What the task asks:
In the records below, find each line with "pose" and copy it.

Material to process:
(* ===== verification/V8Layout.v ===== *)
(** * The geometry of v8 blocks

    What [Geometry::new] guarantees about the byte layout of a block: the slots
    of every virtual block are aligned, lie inside the allocation, behind the
    block header and their own virtual header, and never overlap. *)

From S2P Require Import Prelude Prog Layout Geometry V8Block.

Lemma ok_or_inl {A} (o : option A) a : ok_or o = inl a → o = Some a.
Proof. destruct o; simpl; congruence. Qed.

Lemma try_bind_inl {A B} (r : A + ConfigError) (f : A → B + ConfigError) b :
  try_bind r f = inl b → ∃ a, r = inl a ∧ f a = inl b.
Proof. destruct r; [eauto|done]. Qed.

Lemma Layout_array_inv e n l :
  type_layout_ok e → 0 ≤ n → Layout_array e n = Some l → l = mkLayout (lsize e * n) (lalign e) ∧ layout_ok l.
Proof.
  intros [[Hp Hs] _] Hn. unfold Layout_array.
  destruct (Z.eqb_spec (lsize e) 0) as [E|Hnz]; simpl.
  { intros [= <-]. split; [done|]. split; [done|]. simpl. lia. }
  destruct (Z.ltb_spec ((isize_max + 1 - lalign e) / lsize e) n) as [|Hle]; [done|].
  intros [= <-]. split; [done|]. split; [done|]. simpl.
  pose proof (Z.mul_div_le (isize_max + 1 - lalign e) (lsize e) ltac:(lia)). nia.
Qed.

Lemma Layout_extend_inv l next l' off :
  layout_ok l → layout_ok next → Layout_extend l next = Some (l', off) →
  lsize l ≤ off ∧ off mod lalign next = 0 ∧ lsize l' = off + lsize next ∧
  lalign l' = Z.max (lalign l) (lalign next) ∧ layout_ok l'.
Proof.
  intros Hl Hn. unfold Layout_extend, checked_add, Layout_from_size_align.
  pose proof (layout_ok_align _ Hn) as Ha. pose proof (layout_ok_align _ Hl).
  destruct (round_up_spec (lsize l) (lalign next) Ha) as [Hr Hm].
  destruct Hl as [Hpl Hl], Hn as [Hpn Hn].
  set (off' := round_up _ _) in *. set (al := Z.max _ _).
  destruct (Z.leb_spec (off' + lsize next) usize_max); [|done].
  destruct (is_power_of_two al) eqn:Hp; [|done].
  destruct (Z.leb_spec (off' + lsize next) (isize_max + 1 - al)); [|done].
  intros [= <- <-]. cbn [lsize lalign]. split; [lia|]. do 3 (split; [done|]). split; [done|]. simpl. lia.
Qed.

(** Padding to the alignment cannot leave the range of valid layouts. *)
Lemma Layout_pad_ok l :
  layout_ok l → layout_ok (Layout_pad_to_align l) ∧ type_layout_ok (Layout_pad_to_align l) ∧
  lsize l ≤ lsize (Layout_pad_to_align l).
Proof.
  intros Hl. pose proof (layout_ok_align _ Hl) as Ha.
  destruct (round_up_spec (lsize l) (lalign l) Ha) as [Hr Hm].
  assert (layout_ok (Layout_pad_to_align l)) as Hok.
  { destruct Hl as [Hp Hl]. split; [done|]. simpl. split; [lia|].
    apply is_power_of_two_spec in Hp as (k & Hk & Hp).
    assert (k ≤ 63) as Hk63.
    { destruct (Z.le_gt_cases k 63); [done|]. exfalso.
      assert (2 ^ 64 ≤ 2 ^ k) by (apply Z.pow_le_mono_r; lia). unfold isize_max in *. lia. }
    assert ((isize_max + 1) mod lalign l = 0) as Hdiv.
    { rewrite Hp. unfold isize_max. replace (2 ^ 63 - 1 + 1) with (2 ^ (63 - k) * 2 ^ k).
      - apply Z.mod_mul. lia.
      - rewrite <- Z.pow_add_r by lia. by replace (63 - k + k) with 63 by lia. }
    apply Z.mod_divide in Hdiv as [q Hq]; [|lia]. apply Z.mod_divide in Hm as [r Hr']; [|lia].
    rewrite Hr', Hq in *. assert (r < q) by nia. nia. }
  split; [done|]. split; [|simpl; lia]. split; [done|]. done.
Qed.

Section geometry_new.
Context (header vheader slot : Layout) (cfg : Config) (g : Geometry).
Context (Hheader : type_layout_ok header) (Hvheader : type_layout_ok vheader) (Hslot : type_layout_ok slot).
Context (Hdims : 0 ≤ slots_per_vblock cfg ≤ usize_max ∧ 0 ≤ vblocks_per_block cfg ≤ usize_max).
Context (Hnew : Geometry_new header vheader slot cfg = inl g).

Lemma Geometry_new_inv :
  config g = cfg ∧
  0 < slots_per_vblock cfg ∧ 0 < vblocks_per_block cfg ∧
  capacity g = slots_per_vblock cfg * vblocks_per_block cfg ∧ capacity g ≤ usize_max / 2 ∧
  lsize vheader ≤ g_slots_offset g ∧ g_slots_offset g mod lalign slot = 0 ∧
  g_slots_offset g + slots_per_vblock cfg * lsize slot ≤ vblock_stride g ∧
  vblock_stride g mod Z.max (lalign vheader) (lalign slot) = 0 ∧
  lsize header ≤ vblocks_offset g ∧
  vblocks_offset g mod Z.max (lalign vheader) (lalign slot) = 0 ∧
  vblocks_offset g + vblocks_per_block cfg * vblock_stride g ≤ lsize (g_layout g) ∧
  lalign (g_layout g) = Z.max (lalign header) (Z.max (lalign vheader) (lalign slot)) ∧
  layout_ok (g_layout g).
Proof.
  revert Hnew. unfold Geometry_new.
  destruct (Z.eqb_spec (slots_per_vblock cfg) 0); [done|].
  destruct (Z.eqb_spec (vblocks_per_block cfg) 0); [done|]. simpl.
  intros (cap & Hcap%ok_or_inl & Hk)%try_bind_inl.
  apply try_bind_inl in Hk as (slots & Hslots%ok_or_inl & Hk).
  apply try_bind_inl in Hk as ([vb so] & Hvb%ok_or_inl & Hk).
  apply try_bind_inl in Hk as (vsz & Hvsz%ok_or_inl & Hk).
  apply try_bind_inl in Hk as (vbs & Hvbs%ok_or_inl & Hk).
  apply try_bind_inl in Hk as ([lay vo] & Hlay%ok_or_inl & Hk). injection Hk as <-. simpl.
  assert (cap = slots_per_vblock cfg * vblocks_per_block cfg ∧ cap ≤ usize_max / 2) as [-> Hmax].
  { revert Hcap. unfold checked_mul. zcase; simpl; [|done]. zcase; [|done]. by intros [= <-]. }
  apply Layout_array_inv in Hslots as [-> Hsl]; [|done|lia].
  apply Layout_extend_inv in Hvb as (Hv1 & Hv2 & Hv3 & Hv4 & Hvok); [|apply Hvheader|done]. simpl in *.
  destruct (Layout_pad_ok vb Hvok) as (Hpok & [_ Hpm] & Hple). simpl in *.
  assert (vsz = lsize (Layout_pad_to_align vb) * vblocks_per_block cfg) as ->.
  { revert Hvsz. unfold checked_mul. simpl. zcase; [|done]. by intros [= <-]. }
  assert (vbs = mkLayout (lsize (Layout_pad_to_align vb) * vblocks_per_block cfg) (lalign vb) ∧ layout_ok vbs)
    as [-> Hvbsok].
  { revert Hvbs. unfold Layout_from_size_align. simpl. destruct (is_power_of_two _) eqn:Hp; simpl; [|done].
    zcase; [|done]. intros [= <-]. split; [done|]. split; [done|]. simpl. destruct Hpok. simpl in *. nia. }
  apply Layout_extend_inv in Hlay as (Hb1 & Hb2 & Hb3 & Hb4 & Hlok); [|apply Hheader|done]. simpl in *.
  destruct (Layout_pad_ok lay Hlok) as (Hpok' & _ & Hple'). simpl in Hple'.
  rewrite Hv4 in *. split; [done|].
  repeat (split; [first [done|lia|nia]|]). done.
Qed.

Lemma mod_add_mul a b n : 0 < n → a mod n = 0 → b mod n = 0 → (a + b) mod n = 0.
Proof. intros Hn Ha Hb. rewrite Z.add_mod, Ha, Hb by lia. by rewrite Z.mod_0_l by lia. Qed.

Lemma mod_mul_l a b n : 0 < n → b mod n = 0 → (a * b) mod n = 0.
Proof. intros Hn Hb. rewrite Z.mul_mod, Hb, Z.mul_0_r by lia. by rewrite Z.mod_0_l by lia. Qed.

Lemma mod_divides a m n : 0 < n → (n | m) → a mod m = 0 → 0 < m → a mod n = 0.
Proof.
  intros Hn [q ->] Ha Hm. apply Z.mod_divide in Ha as [r ->]; [|lia].
  replace (r * (q * n)) with (r * q * n) by lia. apply Z.mod_mul. lia.
Qed.

Lemma slot_align_divides :
  (lalign slot | Z.max (lalign vheader) (lalign slot)) ∧ (lalign vheader | Z.max (lalign vheader) (lalign slot)).
Proof.
  destruct (Z.max_spec (lalign vheader) (lalign slot)) as [[? ->]|[? ->]];
    (split; [apply pow2_divide_le; [apply Hslot|first [apply Hslot|apply Hvheader]|lia]
            |apply pow2_divide_le; [apply Hvheader|first [apply Hslot|apply Hvheader]|lia]]).
Qed.

(** The address of a virtual header, relative to the block. *)
Lemma vblock_offset_spec i :
  0 ≤ i < vblocks_per_block cfg →
  vblock_offset g i mod lalign vheader = 0 ∧ lsize header ≤ vblock_offset g i ∧
  vblock_offset g i + vblock_stride g ≤ lsize (g_layout g).
Proof.
  intros Hi. destruct Geometry_new_inv as (_ & ? & ? & _ & _ & Hs1 & Hs2 & Hs3 & Hs4 & Hv1 & Hv2 & Hv3 & _).
  pose proof (layout_ok_align _ (proj1 Hvheader)). pose proof (layout_ok_align _ (proj1 Hslot)).
  destruct slot_align_divides as [_ Hd]. set (A := Z.max (lalign vheader) (lalign slot)) in *. assert (0 < A) by lia.
  assert (0 ≤ lsize vheader ∧ 0 ≤ lsize slot) by (split; [apply Hvheader|apply Hslot]).
  unfold vblock_offset. split; [|nia]. apply (mod_divides _ A); [done|done| |done].
  apply mod_add_mul; [done|done|]. by apply mod_mul_l.
Qed.

Lemma slot_offset_spec i j :
  0 ≤ i < vblocks_per_block cfg → 0 ≤ j < slots_per_vblock cfg →
  slot_offset g slot i j mod lalign slot = 0 ∧
  vblock_offset g i + lsize vheader ≤ slot_offset g slot i j ∧
  slot_offset g slot i j + lsize slot ≤ vblock_offset g i + vblock_stride g.
Proof.
  intros Hi Hj. destruct Geometry_new_inv as (_ & ? & ? & _ & _ & Hs1 & Hs2 & Hs3 & Hs4 & Hv1 & Hv2 & Hv3 & _).
  pose proof (layout_ok_align _ (proj1 Hvheader)). pose proof (layout_ok_align _ (proj1 Hslot)).
  destruct slot_align_divides as [Hd _]. set (A := Z.max (lalign vheader) (lalign slot)) in *. assert (0 < A) by lia.
  assert (0 ≤ lsize slot) by apply Hslot.
  unfold slot_offset, vblock_offset. split; [|nia].
  assert (∀ x, x mod A = 0 → x mod lalign slot = 0) as Hx by (intros; by apply (mod_divides _ A)).
  apply mod_add_mul; [done| |apply mod_mul_l; [done|apply Hslot]].
  apply mod_add_mul; [done| |done]. apply mod_add_mul; [done|by apply Hx|]. apply mod_mul_l; [done|]. by apply Hx.
Qed.

End geometry_new.

(** C36: whatever runtime geometry [Geometry::new] accepts, a block at an address
    aligned for its layout has room for all of it: each virtual header and each
    slot is aligned for its type and lies inside the allocation behind the block
    header, a slot lies behind the header of its own virtual block, and two
    different slots never overlap. *)
Theorem v8_geometry_sound header vheader slot cfg g :
  type_layout_ok header → type_layout_ok vheader → type_layout_ok slot →
  0 ≤ slots_per_vblock cfg ≤ usize_max → 0 ≤ vblocks_per_block cfg ≤ usize_max →
  Geometry_new header vheader slot cfg = inl g →
  layout_ok (g_layout g) ∧
  capacity g = slots_per_vblock cfg * vblocks_per_block cfg ∧ 2 * capacity g ≤ usize_max ∧
  ∀ this i j, this mod lalign (g_layout g) = 0 →
    0 ≤ i < vblocks_per_block cfg → 0 ≤ j < slots_per_vblock cfg →
    (this + vblock_offset g i) mod lalign vheader = 0 ∧ lsize header ≤ vblock_offset g i ∧
    (this + slot_offset g slot i j) mod lalign slot = 0 ∧
    vblock_offset g i + lsize vheader ≤ slot_offset g slot i j ∧
    slot_offset g slot i j + lsize slot ≤ lsize (g_layout g) ∧
    ∀ i' j', 0 ≤ i' < vblocks_per_block cfg → 0 ≤ j' < slots_per_vblock cfg →
      i < i' ∨ i = i' ∧ j < j' →
      slot_offset g slot i j + lsize slot ≤ slot_offset g slot i' j' ∧
      (i < i' → slot_offset g slot i j + lsize slot ≤ vblock_offset g i').
Proof.
  intros Hh Hv Hs Hn1 Hn2 Hnew.
  destruct (Geometry_new_inv header vheader slot cfg g Hh Hv Hs (conj Hn1 Hn2) Hnew)
    as (_ & ? & ? & Hcap & Hmax & Hs1 & _ & Hs3 & _ & _ & _ & Hv3 & Hal & Hok).
  pose proof (layout_ok_align _ (proj1 Hv)). pose proof (layout_ok_align _ (proj1 Hs)).
  split; [done|]. split; [done|].
  split; [pose proof (Z.mul_div_le usize_max 2 ltac:(lia)); lia|].
  intros this i j Ha Hi Hj.
  destruct (vblock_offset_spec header vheader slot cfg g Hh Hv Hs (conj Hn1 Hn2) Hnew i Hi) as (Hva & Hvb & Hvc).
  destruct (slot_offset_spec header vheader slot cfg g Hh Hv Hs (conj Hn1 Hn2) Hnew i j Hi Hj) as (Hsa & Hsb & Hsc).
  destruct (slot_align_divides vheader slot Hv Hs) as [Hd1 Hd2].
  pose proof (layout_ok_align _ (proj1 Hh)) as Hpos.
  assert (∀ n, is_power_of_two n = true → 0 < n ≤ lalign (g_layout g) → this mod n = 0) as Hthis.
  { intros n Hp Hn. apply (mod_divides _ (lalign (g_layout g))); [lia| |done|lia].
    apply pow2_divide_le; [done|apply Hok|lia]. }
  split; [apply mod_add_mul; [done|apply Hthis; [apply Hv|lia]|done]|].
  split; [done|].
  split; [apply mod_add_mul; [done|apply Hthis; [apply Hs|lia]|done]|].
  split; [done|]. split; [lia|]. intros i' j' Hi' Hj' Hlt.
  assert (0 ≤ lsize vheader ∧ 0 ≤ lsize slot) by (split; [apply Hv|apply Hs]).
  unfold slot_offset, vblock_offset in *. split; [|intros]; nia.
Qed.

(** The default geometry for [u64] elements on x86-64. *)
Definition default_geometry : Geometry :=
  mkGeometry Config_default 131072 (mkLayout 1056896 128) 128 33024 256.

Lemma v8_geometry_sound_witness :
  Geometry_new (mkLayout 80 8) (mkLayout 256 128) (mkLayout 8 8) Config_default = inl default_geometry ∧
  layout_ok (g_layout default_geometry).
Proof.
  split; [reflexivity|].
  apply (v8_geometry_sound (mkLayout 80 8) (mkLayout 256 128) (mkLayout 8 8) Config_default default_geometry);
    try reflexivity; vm_compute; repeat split; discriminate.
Defined.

Solution for this problem:
  pose proof (Z.mul_div_le (isize_max + 1 - lalign e) (lsize e) ltac:(lia)). nia.
  pose proof (layout_ok_align _ Hn) as Ha. pose proof (layout_ok_align _ Hl).
  intros Hl. pose proof (layout_ok_align _ Hl) as Ha.
  pose proof (layout_ok_align _ (proj1 Hvheader)). pose proof (layout_ok_align _ (proj1 Hslot)).
  pose proof (layout_ok_align _ (proj1 Hvheader)). pose proof (layout_ok_align _ (proj1 Hslot)).
  pose proof (layout_ok_align _ (proj1 Hv)). pose proof (layout_ok_align _ (proj1 Hs)).
  split; [pose proof (Z.mul_div_le usize_max 2 ltac:(lia)); lia|].
  pose proof (layout_ok_align _ (proj1 Hh)) as Hpos.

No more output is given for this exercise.